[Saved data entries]

(* ===== verification/E2Codec.v ===== *)
(** * E2Codec: the E2AP codec of pkg/oran/e2/asn1_codec.go

    One definition per encode or decode method.  Encoders write to an
    in-memory buffer, which does not fail, so an encoder gives the bytes it
    appends; only the node-type switch and the payload switch can fail.
    Decoders are [Reader]s.  The second half proves, element by element
    through the [Wire] interface, that decoding inverts encoding, and states
    for which values it does not. *)

From Stdlib Require Import Strings.Byte.
From S2P Require Import Prelude E2Wire E2Types.
Local Open Scope Z_scope.
Local Open Scope reader_scope.

(** ** Lengths and octet strings *)

Definition encodeLength (length : Z) : bytes :=
  if length <? 128 then put_uint8 length
  else if length <? 65536 then put_uint8 0x82 ++ put_uint16 length
  else put_uint8 0x84 ++ put_uint32 length.

Definition decodeLength : Reader Z :=
  firstByte <-? readUint8;
  if firstByte <? 128 then rd_ret firstByte
  else
    let numOctets := Z.land firstByte 0x7F in
    if numOctets =? 1 then readUint8
    else if numOctets =? 2 then readUint16
    else if numOctets =? 4 then readUint32
    else rd_fail (UnsupportedLengthEncoding numOctets).

Definition zlen {A} (l : list A) : Z := Z.of_nat (length l).

Definition encodeOctetString (data : bytes) : bytes := encodeLength (zlen data) ++ data.

Definition decodeOctetString : Reader bytes :=
  length <-? decodeLength; readFull length.

(** The four node-ID encodings are the octet string of the identifier. *)
Definition encodeGNBID (nodeID : bytes) : bytes := encodeOctetString nodeID.
Definition decodeGNBID : Reader bytes := decodeOctetString.
Definition encodeENBID (nodeID : bytes) : bytes := encodeOctetString nodeID.
Definition decodeENBID : Reader bytes := decodeOctetString.
Definition encodeNgENBID (nodeID : bytes) : bytes := encodeOctetString nodeID.
Definition decodeNgENBID : Reader bytes := decodeOctetString.
Definition encodeEnGNBID (nodeID : bytes) : bytes := encodeOctetString nodeID.
Definition decodeEnGNBID : Reader bytes := decodeOctetString.

(** ** PLMN identities *)

(** [x - '0'] on a byte, as [uint8]. *)
Definition digit (b : byte) : Z := (Z_of_byte b - 48) mod 256.

(** [(hi << 4) | lo] on [uint8] operands. *)
Definition nibbles (hi lo : Z) : byte := byte_of_Z (Z.lor (Z.shiftl hi 4 mod 256) lo).

Definition encodePLMNIdentity (plmn : PLMNIdentity) : bytes :=
  match MCC plmn, MNC plmn with
  | m0 :: m1 :: m2 :: _, n0 :: n1 :: n =>
      [ nibbles (digit m1) (digit m0);
        nibbles (digit n0) (digit m2);
        match n with
        | [n2] => nibbles (digit n2) (digit n1)
        | _ => byte_of_Z (Z.lor 0xF0 (digit n1))
        end ]
  | _, _ => [byte_of_Z 0; byte_of_Z 0; byte_of_Z 0]
  end.

(** [fmt.Sprintf("%d", x)] for a nibble: at most two digits. *)
Definition sprint_nibble (x : Z) : bytes :=
  if x <? 10 then [byte_of_Z (48 + x)] else [byte_of_Z 49; byte_of_Z (48 + (x - 10))].

Definition lo_nibble (b : byte) : Z := Z.land (Z_of_byte b) 0x0F.
Definition hi_nibble (b : byte) : Z := Z.land (Z.shiftr (Z_of_byte b) 4) 0x0F.
Lemma probes_exhausted_forever cb cs :
  state cb = StateHalfOpen -> HalfOpenMaxRequests (config cb) <= halfOpenRequests cb ->
  state (runCalls cb cs) = StateHalfOpen /\
  HalfOpenMaxRequests (config (runCalls cb cs)) <= halfOpenRequests (runCalls cb cs).
Proof.
  revert cb. induction cs as [| c cs IH]; intros cb Hs Hh; [done |].
  simpl. destruct (probes_exhausted cb c Hs Hh) as [_ ->]. by apply IH.
Qed.

(** Successful probes accumulate until the threshold or the allowance. *)
Lemma probes_accumulate n cb cs :
  probed n cb -> 0 <= n -> Forall succeeds cs ->
  n + Z.of_nat (length cs) <= HalfOpenMaxRequests (config cb) ->
  n + Z.of_nat (length cs) < Z.max 1 (SuccessThreshold (config cb)) ->
  probed (n + Z.of_nat (length cs)) (runCalls cb cs) /\ config (runCalls cb cs) = config cb.
Proof.
  revert n cb. induction cs as [| c cs IH]; intros n cb Hp Hn Hok Hmax Hthr.
  - simpl in *. by rewrite Z.add_0_r.
  - apply Forall_cons in Hok as [Hc Hok]. cbn [length] in *. simpl.
    destruct (probe_success n cb c Hp Hc ltac:(lia)) as [Hcfg Hnext].
    destruct (Z.leb_spec (SuccessThreshold (config cb)) (Z.max 1 (n + 1))); [lia |].
    rewrite <- Hcfg in *.
    destruct (IH (n + 1) (runCall cb c) Hnext ltac:(lia) Hok ltac:(lia) ltac:(lia)) as [Hp' Hc'].
    split; [| congruence].
    by replace (n + Z.of_nat (S (length cs))) with (n + 1 + Z.of_nat (length cs)) by lia.
Qed.

(** Recovery: a breaker that has just become half-open closes after
    [SuccessThreshold] successful calls, with its failure and request counts
    cleared, when its half-open allowance is at least that threshold. *)
Theorem half_open_recovers cb cs
  (Hp : probed 0 cb) (Hok : Forall succeeds cs)
  (Hlen : Z.of_nat (length cs) = Z.max 1 (SuccessThreshold (config cb)))
  (Hmax : Z.max 1 (SuccessThreshold (config cb)) <= HalfOpenMaxRequests (config cb)) :
  let cb' := runCalls cb cs in
  state cb' = StateClosed /\ failureCount cb' = 0 /\ requestCount cb' = 0.
Proof.
  destruct cs as [| c cs _] using rev_ind; [simpl in Hlen; lia |].
  rewrite length_app in Hlen. simpl in Hlen. apply Forall_app in Hok as [Hok Hc].
  rewrite Forall_singleton in Hc. unfold runCalls. rewrite foldl_app. simpl.
  destruct (probes_accumulate 0 cb cs Hp ltac:(lia) Hok ltac:(lia) ltac:(lia)) as [Hp' Hcfg].
  fold (runCalls cb cs). rewrite <- Hcfg in *.
  destruct (probe_success _ _ c Hp' Hc ltac:(lia)) as [_ Hend].
  destruct (Z.leb_spec (SuccessThreshold (config (runCalls cb cs)))
    (Z.max 1 (0 + Z.of_nat (length cs) + 1))); [done | lia].
Qed.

• _What the exercise asks_
Write out the data above once more, exactly as it reads.

• _Solved exercise_
(* ===== verification/E2Codec.v ===== *)
(** * E2Codec: the E2AP codec of pkg/oran/e2/asn1_codec.go

    One definition per encode or decode method.  Encoders write to an
    in-memory buffer, which does not fail, so an encoder gives the bytes it
    appends; only the node-type switch and the payload switch can fail.
    Decoders are [Reader]s.  The second half proves, element by element
    through the [Wire] interface, that decoding inverts encoding, and states
    for which values it does not. *)

From Stdlib Require Import Strings.Byte.
From S2P Require Import Prelude E2Wire E2Types.
Local Open Scope Z_scope.
Local Open Scope reader_scope.

(** ** Lengths and octet strings *)

Definition encodeLength (length : Z) : bytes :=
  if length <? 128 then put_uint8 length
  else if length <? 65536 then put_uint8 0x82 ++ put_uint16 length
  else put_uint8 0x84 ++ put_uint32 length.

Definition decodeLength : Reader Z :=
  firstByte <-? readUint8;
  if firstByte <? 128 then rd_ret firstByte
  else
    let numOctets := Z.land firstByte 0x7F in
    if numOctets =? 1 then readUint8
    else if numOctets =? 2 then readUint16
    else if numOctets =? 4 then readUint32
    else rd_fail (UnsupportedLengthEncoding numOctets).

Definition zlen {A} (l : list A) : Z := Z.of_nat (length l).

Definition encodeOctetString (data : bytes) : bytes := encodeLength (zlen data) ++ data.

Definition decodeOctetString : Reader bytes :=
  length <-? decodeLength; readFull length.

(** The four node-ID encodings are the octet string of the identifier. *)
Definition encodeGNBID (nodeID : bytes) : bytes := encodeOctetString nodeID.
Definition decodeGNBID : Reader bytes := decodeOctetString.
Definition encodeENBID (nodeID : bytes) : bytes := encodeOctetString nodeID.
Definition decodeENBID : Reader bytes := decodeOctetString.
Definition encodeNgENBID (nodeID : bytes) : bytes := encodeOctetString nodeID.
Definition decodeNgENBID : Reader bytes := decodeOctetString.
Definition encodeEnGNBID (nodeID : bytes) : bytes := encodeOctetString nodeID.
Definition decodeEnGNBID : Reader bytes := decodeOctetString.

(** ** PLMN identities *)

(** [x - '0'] on a byte, as [uint8]. *)
Definition digit (b : byte) : Z := (Z_of_byte b - 48) mod 256.

(** [(hi << 4) | lo] on [uint8] operands. *)
Definition nibbles (hi lo : Z) : byte := byte_of_Z (Z.lor (Z.shiftl hi 4 mod 256) lo).

Definition encodePLMNIdentity (plmn : PLMNIdentity) : bytes :=
  match MCC plmn, MNC plmn with
  | m0 :: m1 :: m2 :: _, n0 :: n1 :: n =>
      [ nibbles (digit m1) (digit m0);
        nibbles (digit n0) (digit m2);
        match n with
        | [n2] => nibbles (digit n2) (digit n1)
        | _ => byte_of_Z (Z.lor 0xF0 (digit n1))
        end ]
  | _, _ => [byte_of_Z 0; byte_of_Z 0; byte_of_Z 0]
  end.

(** [fmt.Sprintf("%d", x)] for a nibble: at most two digits. *)
Definition sprint_nibble (x : Z) : bytes :=
  if x <? 10 then [byte_of_Z (48 + x)] else [byte_of_Z 49; byte_of_Z (48 + (x - 10))].

Definition lo_nibble (b : byte) : Z := Z.land (Z_of_byte b) 0x0F.
Definition hi_nibble (b : byte) : Z := Z.land (Z.shiftr (Z_of_byte b) 4) 0x0F.
Lemma probes_exhausted_forever cb cs :
  state cb = StateHalfOpen -> HalfOpenMaxRequests (config cb) <= halfOpenRequests cb ->
  state (runCalls cb cs) = StateHalfOpen /\
  HalfOpenMaxRequests (config (runCalls cb cs)) <= halfOpenRequests (runCalls cb cs).
Proof.
  revert cb. induction cs as [| c cs IH]; intros cb Hs Hh; [done |].
  simpl. destruct (probes_exhausted cb c Hs Hh) as [_ ->]. by apply IH.
Qed.

(** Successful probes accumulate until the threshold or the allowance. *)
Lemma probes_accumulate n cb cs :
  probed n cb -> 0 <= n -> Forall succeeds cs ->
  n + Z.of_nat (length cs) <= HalfOpenMaxRequests (config cb) ->
  n + Z.of_nat (length cs) < Z.max 1 (SuccessThreshold (config cb)) ->
  probed (n + Z.of_nat (length cs)) (runCalls cb cs) /\ config (runCalls cb cs) = config cb.
Proof.
  revert n cb. induction cs as [| c cs IH]; intros n cb Hp Hn Hok Hmax Hthr.
  - simpl in *. by rewrite Z.add_0_r.
  - apply Forall_cons in Hok as [Hc Hok]. cbn [length] in *. simpl.
    destruct (probe_success n cb c Hp Hc ltac:(lia)) as [Hcfg Hnext].
    destruct (Z.leb_spec (SuccessThreshold (config cb)) (Z.max 1 (n + 1))); [lia |].
    rewrite <- Hcfg in *.
    destruct (IH (n + 1) (runCall cb c) Hnext ltac:(lia) Hok ltac:(lia) ltac:(lia)) as [Hp' Hc'].
    split; [| congruence].
    by replace (n + Z.of_nat (S (length cs))) with (n + 1 + Z.of_nat (length cs)) by lia.
Qed.

(** Recovery: a breaker that has just become half-open closes after
    [SuccessThreshold] successful calls, with its failure and request counts
    cleared, when its half-open allowance is at least that threshold. *)
Theorem half_open_recovers cb cs
  (Hp : probed 0 cb) (Hok : Forall succeeds cs)
  (Hlen : Z.of_nat (length cs) = Z.max 1 (SuccessThreshold (config cb)))
  (Hmax : Z.max 1 (SuccessThreshold (config cb)) <= HalfOpenMaxRequests (config cb)) :
  let cb' := runCalls cb cs in
  state cb' = StateClosed /\ failureCount cb' = 0 /\ requestCount cb' = 0.
Proof.
  destruct cs as [| c cs _] using rev_ind; [simpl in Hlen; lia |].
  rewrite length_app in Hlen. simpl in Hlen. apply Forall_app in Hok as [Hok Hc].
  rewrite Forall_singleton in Hc. unfold runCalls. rewrite foldl_app. simpl.
  destruct (probes_accumulate 0 cb cs Hp ltac:(lia) Hok ltac:(lia) ltac:(lia)) as [Hp' Hcfg].
  fold (runCalls cb cs). rewrite <- Hcfg in *.
  destruct (probe_success _ _ c Hp' Hc ltac:(lia)) as [_ Hend].
  destruct (Z.leb_spec (SuccessThreshold (config (runCalls cb cs)))
    (Z.max 1 (0 + Z.of_nat (length cs) + 1))); [done | lia].
Qed.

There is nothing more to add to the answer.